This case is before us on the plaintiffs' petition for a new trial on the ground that the Common Pleas Division erred in refusing to charge the garnishee. The material facts as shown by the answer of the garnishee and the testimony submitted are as follows: On June 5, 1891, the defendant being at the time in the employment of the Rhode Island Granite Works, gave to it an order in the following form:
"WESTERLY, R.I., June 5, 1891.
"R.I. Granite Works:
"GENTLEMEN: For value received please pay to Whaley and Carney my wages each month as they become due until further notice.
"THOMAS AHEARN."
The Rhode Island Granite Works on the same day accepted the order by writing across its face the following:
"WESTERLY, R.I., June 5, 1891.
"Accepted. Payable 15th of each month for wages earned the previous month.
"R.I. GRANITE WORKS. "B."
The order was duly recorded in the town clerk's office in Westerly on June 8, 1891. The firm of Whaley Carney was dissolved July 1, 1891. Its assets were assigned and turned over to W.J. Carney Co., Carney having purchased the interest of his partner Whaley and admitted a new partner. At the time of the making of the order, the defendant was indebted to Whaley Carney, who continued to furnish him with groceries on account until the dissolution, when he was indebted to them in the sum of $19.19. On July 15, 1891, W.J. Carney Co. having received the wages of the defendant from the Rhode Island Granite Works credited on that date on the account of Whaley Carney with the defendant the sum of $15. From July 1, 1891, the new firm W.J. Carney Co. continued to furnish goods to the defendant and collect his wages from the Rhode Island Granite Works. On April 28, 1892, at 10.20 A.M., the time of the *Page 767 service of the writ on the Rhode Island Granite Works as garnishee, the defendant was indebted to W.J. Carney Co. in the sum of $49.51, and had earned wages in the employment of the garnishee remaining unpaid to the amount of $41.25, which subsequently to the service of the writ on the garnishee were paid by it to W.J. Carney Co. The garnishee attempts to justify the payment under the order given by the defendant and accepted by it, no notice of a revocation of the order having been given to it by the defendant.
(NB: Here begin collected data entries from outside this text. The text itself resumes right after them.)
(** * TeleComfy: admission controller, workflow templating and protocol client

    A shallow embedding of three pieces of the TeleComfy sources and the
    properties its specification states about them:

    - [JobsQueue]  : [app/infra/jobs_queue.py], the admission and scheduling
                     controller (per-topic worker pools, global semaphore,
                     per-user pending counters, cancellation registry);
    - [Workflow]   : [ComfyClient.prepare_workflow] of [app/comfy/client.py],
                     the templating engine with dynamic pruning, and the
                     six-pass render of the specification beside it;
    - [Protocol]   : [ComfyClient.submit_and_wait] of [app/comfy/client.py],
                     the await loop over the event stream and the timings.

    The modules [JobsQueueProps], [ProtocolProps] and [WorkflowProps] hold
    the proofs.  Further modules follow them: laws of the controller
    ([JobsQueueLaws], [JobsQueueSched], [JobsQueueOrder], [JobsQueueDrain],
    [RegistryProps]) and of its caller in the bot ([Admission]), the
    collection of the artifacts of a run ([Media], [MediaProps],
    [MediaReads], [ViewUrlProps]), the await loop ([AwaitLoopProps]), the
    render ([RenderProps]) and the address of the event stream ([WsUrl]).

    Python integers are unbounded, so they are [Z].  Dictionaries are
    finite maps ([gmap]); the job objects shared between a queue, the
    registry and a worker live in an explicit object store.  A call that
    can raise returns an [outcome] or an [option]. *)

From Stdlib Require Import ZArith Lia Bool Ascii.
From stdpp Require Import base option list gmap strings.

Local Open Scope Z_scope.

(** Outcome of a Python call: a returned value or a raised exception. *)
Inductive outcome (A : Type) : Type :=
  | Returned (a : A)
  | Raised (msg : string).
Arguments Returned {A} a.
Arguments Raised {A} msg.

(* ===================================================================== *)
(** ** The admission and scheduling controller                           *)
(* ===================================================================== *)

Module JobsQueue.

(** References to job objects.  The same [GenerateJob] object is reachable
    from the registry, from a topic queue and from the worker that holds
    it, so the objects are kept in a store and passed around by reference. *)
Definition ref := nat.

(** [GenerateJob] of [app/domain/models.py]; the payload fields the
    controller never reads (params, image bytes, timestamps) are left out. *)
Record GenerateJob : Type := mkJob {
  chat_id : Z;
  thread_id : Z;
  message_id : Z;
  prompt : string;
  user_id : Z;
  topic_alias : string;
  canceled : bool;
  canceled_by_admin : bool;
  started : bool
}.

(** Where a worker task of [_worker_loop] is suspended. *)
Inductive task : Type :=
  | Waiting                (* in [await q.get()] *)
  | Acquiring (j : ref)    (* in [async with self._global_sema], job in hand *)
  | Processing (j : ref)   (* in [await processor(job)] *)
  | Stopped.               (* left the loop *)

(** The attributes of a [JobsQueue] instance, plus the object store. *)
Record state : Type := mkState {
  queues : gmap string (list (option ref));   (* None is the poison pill *)
  workers : gmap string (list task);
  global_sema : Z;                            (* free permits *)
  per_topic_limit : Z;
  processor : bool;                           (* is a processor set? *)
  closed : bool;
  active_per_topic : gmap string Z;
  active_global : Z;
  max_workers : Z;
  registry : gmap Z ref;
  pending_by_user : gmap Z Z;
  store : gmap ref GenerateJob;
  next_ref : ref
}.

Definition set_queues (f : gmap string (list (option ref)) -> gmap string (list (option ref)))
    (s : state) : state :=
  mkState (f (queues s)) (workers s) (global_sema s) (per_topic_limit s) (processor s)
    (closed s) (active_per_topic s) (active_global s) (max_workers s) (registry s)
    (pending_by_user s) (store s) (next_ref s).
We do not think the garnishee was warranted in paying over the money earned by the defendant after service on it of the writ. Authority to make payment under the defendant's order was limited to the firm of Whaley Carney. That authority ceased on the dissolution of that firm, or, at all events, when sufficient money had been paid to cancel the defendant's indebtedness to that firm. The dissolution of that firm was notice to the Rhode Island Granite Works equivalent to notice of a revocation of the order, since the authority conferred by the order was necessarily at an end. The subsequent payments to W.J. Carney Co., when made, were wholly unauthorized, though prior to the garnishment these were ratified by the defendant by his implied assent arising from his acquiescence in the payments and the application of them to his indebtedness to W.J. Carney Co. But the service of the writ put an end to the defendant's power to consent or to ratify the further payment to Carney Co. as against the plaintiffs, so that the garnishee made the payment at its peril. The fund from the time of the service on the garnishee was attached or trusteed in its hands, and it was its duty to have held it to await the result of the plaintiffs' suit. We are of the opinion that the Common Pleas Division erred in refusing to charge the garnishee.
Plaintiffs' petition for a new trial granted and case remitted to the Common Pleas Division with direction to enter a judgment charging the garnishee.